Quote from JSSPMK: Q: If you take a person that can successfully make trading decisions based on technical analyses and another that states that technical analyses doesn't work, then in that case what opinion can we be of a person that arrogantly disputes a fact by proving his personal inability? A: An idiot. If there are reams of studies that TA doesn't work, then the problem is with the person who claims to make successful decisions based on TA. Thus you have the idiot backwards. Technical analyses is not exact science, but a probability study based on personal research and in most cases theoretical, practical and financial hardships. No. TA is a belief set, strongly held in spite of the available evidence.
All I can say is - LOL. something like religion is based on a belief, ability to use or not to be able to use technical analyses depends on hard facts, what you or others believe has nothing to do with another person's experience. buy low, sell high - is part of technical analyses, you might not consider it to be or believe so, but it is.

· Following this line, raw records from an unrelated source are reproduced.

(* ===== verification/Schema.v ===== *)
(** The schema hashes of the generated protocol headers ([PACKET_SCHEMA_HASH]): how the
    generator computes them ([tools/cs2cpp/SchemaHash.cs]), the C# classes they stand for
    ([samples/ChatServer/Packets.cs], [samples/CSharpServer/Packets.cs]), and the structs of
    the C++ headers, whose members have the types of those classes. *)
From stdpp Require Import strings.
From S2P Require Import Prelude Endian Writer Reader Headers Utf Strings Formatter Collections Objects Text ChatProtocol CppClient.

(** ** The hash *)

(** A packet class: its name, and the types of its members in the order they are written. *)
Record PackableType := MkPackableType { Name : String.string; Members_CsType : list String.string }.

Fixpoint members_string (i : Z) (types : list String.string) : list Z :=
  match types with
  | [] => []
  | t :: types' => to_string i ++ literal ":" ++ literal t ++ literal ";" ++ members_string (i + 1) types'
  end.

Definition BuildCanonicalString (types : list PackableType) : list Z :=
  types ≫= λ t, literal (Name t) ++ literal "(" ++ members_string 0 (Members_CsType t) ++ literal ")" ++ [10].

Definition FnvOffsetBasis : Z := 0xcbf29ce484222325.
Definition FnvPrime : Z := 0x100000001b3.

(** One round, in [ulong]. *)
Definition fnv_step (hash b : Z) : Z := (Z.lxor hash b * FnvPrime) mod 2 ^ 64.

Definition Fnv1a64 (text : list Z) : Z := foldl fnv_step FnvOffsetBasis text.

Definition SchemaHash_Compute (types : list PackableType) : Z := Fnv1a64 (BuildCanonicalString types).

Example KnownFnvVector : Fnv1a64 [] = 0xcbf29ce484222325 ∧ Fnv1a64 (literal "a") = 0xaf63dc4c8601ec8c.
Proof. by vm_compute. Qed.

Example canonical_string : BuildCanonicalString [MkPackableType "LoginResponse" ["bool"; "string?"]%string] =
  literal "LoginResponse(0:bool;1:string?;)" ++ [10].
Proof. by vm_compute. Qed.

(** *** One changed byte changes the hash *)

Definition hash_ok (h : Z) : Prop := 0 ≤ h < 2 ^ 64.

Lemma fnv_step_ok h b : hash_ok (fnv_step h b).
Proof. apply Z.mod_pos_bound. lia. Qed.

Lemma lxor_bound h b : hash_ok h → byte_ok b → hash_ok (Z.lxor h b).
Proof.
  intros [Hh Hh'] [Hb Hb']. split; [by apply Z.lxor_nonneg|].
  destruct (Z.eq_dec (Z.lxor h b) 0) as [->|Hx]; [done|]. assert (Hpos : 0 < Z.lxor h b).
  { pose proof (proj2 (Z.lxor_nonneg h b) ltac:(lia)). lia. }
  apply Z.log2_lt_pow2; [done|]. pose proof (Z.log2_lxor h b Hh Hb).
  assert (Z.log2 h < 64) by (destruct (Z.eq_dec h 0) as [->|]; [done|apply Z.log2_lt_pow2; lia]).
  assert (Z.log2 b < 64) by (destruct (Z.eq_dec b 0) as [->|]; [done|apply Z.log2_lt_pow2; lia]). lia.
Qed.

(** The inverse of the prime modulo 2^64: no round loses information. *)
Definition FnvPrime_inverse : Z := 0xce965057aff6957b.

Lemma FnvPrime_invertible x : hash_ok x → ((x * FnvPrime) mod 2 ^ 64 * FnvPrime_inverse) mod 2 ^ 64 = x.
Proof.
  intros Hx. rewrite Z.mul_mod_idemp_l by lia. rewrite <-Z.mul_assoc, <-Z.mul_mod_idemp_r by lia.
  change ((FnvPrime * FnvPrime_inverse) mod 2 ^ 64) with 1. rewrite Z.mul_1_r. by apply Z.mod_small.
Qed.

Lemma fnv_step_inj h h' b b' : hash_ok h → hash_ok h' → byte_ok b → byte_ok b' →
  fnv_step h b = fnv_step h' b' → Z.lxor h b = Z.lxor h' b'.
Proof.
  intros Hh Hh' Hb Hb' E. rewrite <-(FnvPrime_invertible (Z.lxor h b)), <-(FnvPrime_invertible (Z.lxor h' b')) by (by apply lxor_bound).
  unfold fnv_step in E. by rewrite E.
Qed.

Lemma lxor_cancel_l h x : Z.lxor h (Z.lxor h x) = x.
Proof. by rewrite <-Z.lxor_assoc, Z.lxor_nilpotent, Z.lxor_0_l. Qed.

Lemma fnv_from_inj post : ∀ h h', hash_ok h → hash_ok h' → bytes_ok post →
  foldl fnv_step h post = foldl fnv_step h' post → h = h'.
Proof.
  induction post as [|b post IH]; intros h h' Hh Hh' Hp E; [done|]. apply Forall_cons in Hp as [Hb Hp].
  apply IH in E; [|apply fnv_step_ok..|done]. apply fnv_step_inj in E; [|done..].
  apply (f_equal (Z.lxor b)) in E. by rewrite !(Z.lxor_comm _ b), !lxor_cancel_l in E.
Qed.

Lemma fnv_ok text : ∀ h, hash_ok h → hash_ok (foldl fnv_step h text).
Proof. induction text as [|b text IH]; intros h Hh; [done|]. apply IH, fnv_step_ok. Qed.

Lemma Fnv1a64_one_byte pre b b' post : bytes_ok post → byte_ok b → byte_ok b' →
  Fnv1a64 (pre ++ b :: post) = Fnv1a64 (pre ++ b' :: post) → b = b'.
Proof.
  intros Hp Hb Hb' E. unfold Fnv1a64 in E. rewrite !foldl_app in E. cbn [foldl] in E.
  assert (Hpre : hash_ok (foldl fnv_step FnvOffsetBasis pre)) by by apply fnv_ok.
  apply fnv_from_inj in E; [|apply fnv_step_ok..|done]. apply fnv_step_inj in E; [|done..].
  apply (f_equal (Z.lxor (foldl fnv_step FnvOffsetBasis pre))) in E. by rewrite !lxor_cancel_l in E.
Qed.

Lemma members_string_ok types : ∀ i, bytes_ok (members_string i types).
Proof.
  induction types as [|t types IH]; intros i; cbn [members_string]; [apply Forall_nil_2|].
  unfold to_string. repeat (apply Forall_app; split); try apply literal_ok. apply IH.
Qed.

Lemma BuildCanonicalString_ok types : bytes_ok (BuildCanonicalString types).
Proof.
  apply Forall_bind, Forall_true. intros t. repeat (apply Forall_app; split); try apply literal_ok; [apply members_string_ok|by bytes_lit].
Qed.

(** ** The C# classes *)

Definition ChatServer_packets : list PackableType := [
  MkPackableType "LoginRequest" ["string?"];
  MkPackableType "LoginResponse" ["bool"; "string?"];
  MkPackableType "RoomJoinRequest" ["string?"];
  MkPackableType "RoomJoinResponse" ["bool"; "List<string>?"];
  MkPackableType "RoomChat" ["string?"; "string?"];
  MkPackableType "PrivateChat" ["string?"; "string?"; "string?"];
  MkPackableType "UserEntered" ["string?"];
  MkPackableType "UserLeft" ["string?"]]%string.

Definition CSharpServer_packets : list PackableType := [
  MkPackableType "LoginRequest" ["string?"; "int"];
  MkPackableType "LoginResponse" ["bool"; "int"; "string?"];
  MkPackableType "PlayerState" ["int"; "float"; "float"; "float"; "string?"];
  MkPackableType "ScoreUpdate" ["int"; "List<int>?"; "double"];
  MkPackableType "ChatMessage" ["int"; "string?"; "long"];
  MkPackableType "InventoryData" ["int"; "List<string>?"; "List<int>?"];
  MkPackableType "BufferData" ["byte"; "sbyte"; "List<byte>?"; "List<sbyte>?"];
  MkPackableType "IntArrayPacket" ["int"; "List<short>?"; "List<int>?"; "List<long>?"];
  MkPackableType "SkillSlotData" ["int"; "List<int>?"; "List<float>?"];
  MkPackableType "MapTileRow" ["int"; "List<byte>?"; "List<short>?"];
  MkPackableType "MixedFormatPacket" ["int"; "List<int>?"; "List<int>?"; "List<sbyte>?"; "double"]]%string.

(** ** The constants of the C++ headers *)

Definition Chat_PACKET_SCHEMA_HASH : Z := 0xE3D920B3AD21BFE8.
Definition CppClient_PACKET_SCHEMA_HASH : Z := 0x84FDF5A4970EF78F.

(** ** The C++ structs *)

(** The C# type that has the encoding of a C++ type, and whether it is a reference type. *)
Class CsType (T : Type) := { cs_name : String.string; cs_reference : bool }.

Definition arith_cs_name (t : arith_ty) : String.string :=
  match t with
  | Bool_t => "bool" | Int8 => "sbyte" | UInt8 => "byte" | Int16 => "short" | UInt16 => "ushort"
  | Int32 => "int" | UInt32 => "uint" | Int64 => "long" | UInt64 => "ulong" | Float32 => "float"
  | Float64 => "double" | Char16 => "char"
  end.

#[export] Instance prim_cs t : CsType (prim t) := {| cs_name := arith_cs_name t; cs_reference := false |}.
#[export] Instance string_cs : CsType string := {| cs_name := "string"; cs_reference := true |}.
#[export] Instance vector_cs `{CsType T} : CsType (vector T) :=
  {| cs_name := "List<" ++ cs_name (T := T) ++ ">"; cs_reference := true |}.

(** As the type of a member: any reference may be null. *)
Definition member_cs (T : Type) `{CsType T} : String.string := cs_name (T := T) ++ if cs_reference (T := T) then "?" else "".

(** The type of a member declared by [MEMORYPACK_DEFINE]. *)
#[export] Hint Extern 0 (CsType (m_type ?m)) => (let T := eval hnf in (m_type m) in change (CsType T)) : typeclass_instances.

Record field (V : Type) := Field { f_member : member V; f_cs : CsType (m_type f_member) }.
Arguments Field {V} f_member {f_cs}.
Arguments f_member {V}.
Arguments f_cs {V}.

(** A struct with its members and their C# types. *)
Class Declared (V : Type) `{Members V} := {
  declared_name : String.string;
  fields : list (field V);
  fields_members : f_member <$> fields = members;
}.

Definition packable (V : Type) `{Declared V} : PackableType :=
  MkPackableType (declared_name (V := V)) ((λ f, member_cs (m_type (f_member f)) (H := f_cs f)) <$> fields).

Section Structs.
Context `{Platform}.

#[export] Instance chat_LoginRequest_declared : Declared ChatProtocol.LoginRequest := {|
  declared_name := "LoginRequest";
  fields := [Field ChatProtocol.lrq_username_m];
  fields_members := eq_refl |}.

#[export] Instance chat_LoginResponse_declared : Declared ChatProtocol.LoginResponse := {|
  declared_name := "LoginResponse";
  fields := [Field ChatProtocol.lrs_success_m; Field ChatProtocol.lrs_message_m];
  fields_members := eq_refl |}.

#[export] Instance chat_RoomJoinRequest_declared : Declared ChatProtocol.RoomJoinRequest := {|
  declared_name := "RoomJoinRequest";
  fields := [Field ChatProtocol.jrq_roomName_m];
  fields_members := eq_refl |}.

#[export] Instance chat_RoomJoinResponse_declared : Declared ChatProtocol.RoomJoinResponse := {|
  declared_name := "RoomJoinResponse";
  fields := [Field ChatProtocol.jrs_success_m; Field ChatProtocol.jrs_existingUsers_m];
  fields_members := eq_refl |}.

#[export] Instance chat_RoomChat_declared : Declared ChatProtocol.RoomChat := {|
  declared_name := "RoomChat";
  fields := [Field ChatProtocol.rc_senderName_m; Field ChatProtocol.rc_message_m];
  fields_members := eq_refl |}.

#[export] Instance chat_PrivateChat_declared : Declared ChatProtocol.PrivateChat := {|
  declared_name := "PrivateChat";
  fields := [Field ChatProtocol.pc_senderName_m; Field ChatProtocol.pc_targetName_m; Field ChatProtocol.pc_message_m];
  fields_members := eq_refl |}.

#[export] Instance chat_UserEntered_declared : Declared ChatProtocol.UserEntered := {|
  declared_name := "UserEntered";
  fields := [Field ChatProtocol.ue_username_m];
  fields_members := eq_refl |}.

#[export] Instance chat_UserLeft_declared : Declared ChatProtocol.UserLeft := {|
  declared_name := "UserLeft";
  fields := [Field ChatProtocol.ul_username_m];
  fields_members := eq_refl |}.

#[export] Instance client_LoginRequest_declared : Declared CppClient.LoginRequest := {|
  declared_name := "LoginRequest";
  fields := [Field CppClient.lrq_username_m; Field CppClient.lrq_level_m];
  fields_members := eq_refl |}.

#[export] Instance client_LoginResponse_declared : Declared CppClient.LoginResponse := {|
  declared_name := "LoginResponse";
  fields := [Field CppClient.lrs_success_m; Field CppClient.lrs_playerId_m; Field CppClient.lrs_message_m];
  fields_members := eq_refl |}.

#[export] Instance client_PlayerState_declared : Declared CppClient.PlayerState := {|
  declared_name := "PlayerState";
  fields := [Field CppClient.ps_playerId_m; Field CppClient.ps_posX_m; Field CppClient.ps_posY_m; Field CppClient.ps_posZ_m; Field CppClient.ps_name_m];
  fields_members := eq_refl |}.

#[export] Instance client_ScoreUpdate_declared : Declared CppClient.ScoreUpdate := {|
  declared_name := "ScoreUpdate";
  fields := [Field CppClient.su_playerId_m; Field CppClient.su_scores_m; Field CppClient.su_totalScore_m];
  fields_members := eq_refl |}.

#[export] Instance client_ChatMessage_declared : Declared CppClient.ChatMessage := {|
  declared_name := "ChatMessage";
  fields := [Field CppClient.cm_senderId_m; Field CppClient.cm_message_m; Field CppClient.cm_timestamp_m];
  fields_members := eq_refl |}.

#[export] Instance client_InventoryData_declared : Declared CppClient.InventoryData := {|
  declared_name := "InventoryData";
  fields := [Field CppClient.inv_playerId_m; Field CppClient.inv_itemNames_m; Field CppClient.inv_itemCounts_m];
  fields_members := eq_refl |}.

#[export] Instance client_BufferData_declared : Declared CppClient.BufferData := {|
  declared_name := "BufferData";
  fields := [Field CppClient.bd_tag_m; Field CppClient.bd_grade_m; Field CppClient.bd_rawData_m; Field CppClient.bd_charCodes_m];
  fields_members := eq_refl |}.

#[export] Instance client_IntArrayPacket_declared : Declared CppClient.IntArrayPacket := {|
  declared_name := "IntArrayPacket";
  fields := [Field CppClient.ia_id_m; Field CppClient.ia_shortArray_m; Field CppClient.ia_intArray_m; Field CppClient.ia_longArray_m];
  fields_members := eq_refl |}.

Definition chat_packets : list PackableType := [packable ChatProtocol.LoginRequest; packable ChatProtocol.LoginResponse; packable ChatProtocol.RoomJoinRequest; packable ChatProtocol.RoomJoinResponse; packable ChatProtocol.RoomChat; packable ChatProtocol.PrivateChat; packable ChatProtocol.UserEntered; packable ChatProtocol.UserLeft].

(** The three structs with C arrays have no member list: their types are read off the
    hand-written serializers, in which a C array is sent like a vector. *)
Definition hand_written : list PackableType := [
  MkPackableType "SkillSlotData" [member_cs (prim Int32); member_cs (vector (prim Int32)); member_cs (vector (prim Float32))];
  MkPackableType "MapTileRow" [member_cs (prim Int32); member_cs (vector (prim UInt8)); member_cs (vector (prim Int16))];
  MkPackableType "MixedFormatPacket" [member_cs (prim Int32); member_cs (vector (prim Int32)); member_cs (vector (prim Int32));
    member_cs (vector (prim Int8)); member_cs (prim Float64)]].

Definition client_packets : list PackableType := [packable CppClient.LoginRequest; packable CppClient.LoginResponse; packable CppClient.PlayerState; packable CppClient.ScoreUpdate; packable CppClient.ChatMessage; packable CppClient.InventoryData; packable CppClient.BufferData; packable CppClient.IntArrayPacket] ++ hand_written.

End Structs.

(** The two ends of each sample protocol agree. The structs of the C++ header, read as
    C# types, are the classes of the server, in the same order and with the members in the
    order they are written; the hash in the header is the hash of those classes; and a
    protocol whose canonical text differs from it in one character has another hash, so
    comparing the hashes finds a changed member type. *)
Theorem schemas_agree `{Platform} :
  chat_packets = ChatServer_packets ∧ SchemaHash_Compute chat_packets = Chat_PACKET_SCHEMA_HASH ∧
  client_packets = CSharpServer_packets ∧ SchemaHash_Compute client_packets = CppClient_PACKET_SCHEMA_HASH ∧
  ∀ types types' pre b b' post,
    BuildCanonicalString types = pre ++ b :: post → BuildCanonicalString types' = pre ++ b' :: post → b ≠ b' →
    SchemaHash_Compute types ≠ SchemaHash_Compute types'.
Proof.
  split; [by vm_compute|]. split; [by vm_compute|]. split; [by vm_compute|]. split; [by vm_compute|].
  intros types types' pre b b' post E E' Hb Hhash. unfold SchemaHash_Compute in Hhash.
  pose proof (BuildCanonicalString_ok types) as Hok. pose proof (BuildCanonicalString_ok types') as Hok'. rewrite E in *. rewrite E' in *.
  apply Forall_app in Hok as [_ [Hb1 Hp]%Forall_cons]. apply Forall_app in Hok' as [_ [Hb2 _]%Forall_cons].
  by apply Hb, (Fnv1a64_one_byte pre b b' post).
Qed.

Presumably, you understand that a complete trading method involves a combination of rules calibrated to work with one another as a unified whole. It does not involve just slapping together whatever happens to be in the refrigerator at the moment. Presumably, you understand that arriving at a usable system involves testing, tweaking, testing some more and then more adjustment until you arrive at something that is not overfitted and works on balance. As you might imagine, the effort is nuanced and is not measured solely by its quantity. (On the other hand, the production of academic papers is often fueled by the "publish or perish" rule. This is not to suggest that meaningful academic research is not performed, because that would be a foolish statement. However, sadly, there is no lack of academic "scholars" principally motivated by quantity of output, since research grants and other forms of compensation are often dictated by quantity of output.) Are we to assume that the authors of the study you referenced took the kind of time and care it takes to develop a usable system, to arrive at their collection of 7,846 quantitative trading rules? That it involved a careful collection of criteria that were preceded by careful market study over an extended period of time? By way of example, to be able to prepare a gourmet meal requires more than just a list of its essential ingredients. It is a matter of how and when the ingredients are used that makes the difference. Merely pouring some, all, or even more of the essential ingredients in a vat and then stirring, will likely yield different results than those desired.
Indeed, an excellent ppsting. It also clearly shows that people try to impress newbies by throwing huge numbers of tests on the tabel. But every professional knows that even small system development takes lots of time. The test as mentioned would take years and also a lot of professional and wel seasoned traders to get reliable conclusions. It took me 10 years before the system, that i developped, made consistent profits. But i'm not as smart as the authors of the article. Thunderdog shows more knowledge about trading than the authors. That's probably because he is trading instead of writing.
The best post of this entire thread. Unfortunately, rcanfiel has excluded this type of TA from this discussion to concentrate on TA in its simplest form... The TA stuff that's not being used by profitable traders as is. Heck, throw in different trade management rules (stuff after entry) and the results will differ greatly than the results of someone else using another different type of trade management. (Anybody notice how the trade management stuff is NEVER discussed in any detail by those he's been quoting). Kind'uv reminds me of another system designer at ET that showed up one day in one of my threads to say a particular pattern he tested doesn't have a positive expectancy. Yet, after many pm's of trying to get him to reveal his trade management rules... He eventually gave in reluctantly to disclose his trade management rules that almost made me laugh and feel sorry for him upon examining his trade management info. I simply told him take profit here via a particular exit strategy and convert the initial/stop loss protection into a profitable trailing stop when price does something in particular... Guess what? His results change from negative to positive and I haven't heard from him since that discussion. Not even a thank you nor an admittance that there's more to trading than the entry signal. Mark
Oh yeah! I often wonder if there's just some secret academic agreement to be all-in or all-out when they "test" those kludged "strategies." I also wonder how many of those guys have even heard of position sizing.
I think this senseless Thread has gone on for too long. If you use Voodoo Magic and it makes money for you, fine. If you use Technical Analysis and consistently make money with it, great. If you use your Intuition and make money all the time, just fantastic. If you just dream of trades at nights and they make money for you when you execute them, fantastic. The bottom line is, are you making money with whatever system you are using? If there are Professors or Research Gurus who are for or Against Technical Analysis, tell them to trade with their own money using their system or no system and show us their profits. If they cannot do this, then they should simply shut up and those for or against them should also keep quiet. Trading is a business that encompasses the simultaneous culmination of self-management, portfolio management, money management, risk management and enormous discipline. TA is just a miniscule aspect of it. And TA alone cannot make anyone money. Period. What the heck is this discussion about then?
keep telling everyone TA doesn't work!!! but it sure does make me alot of money!!! As for position sizing...like peter lynch says..."deversification is called DEWORSIFICATION!"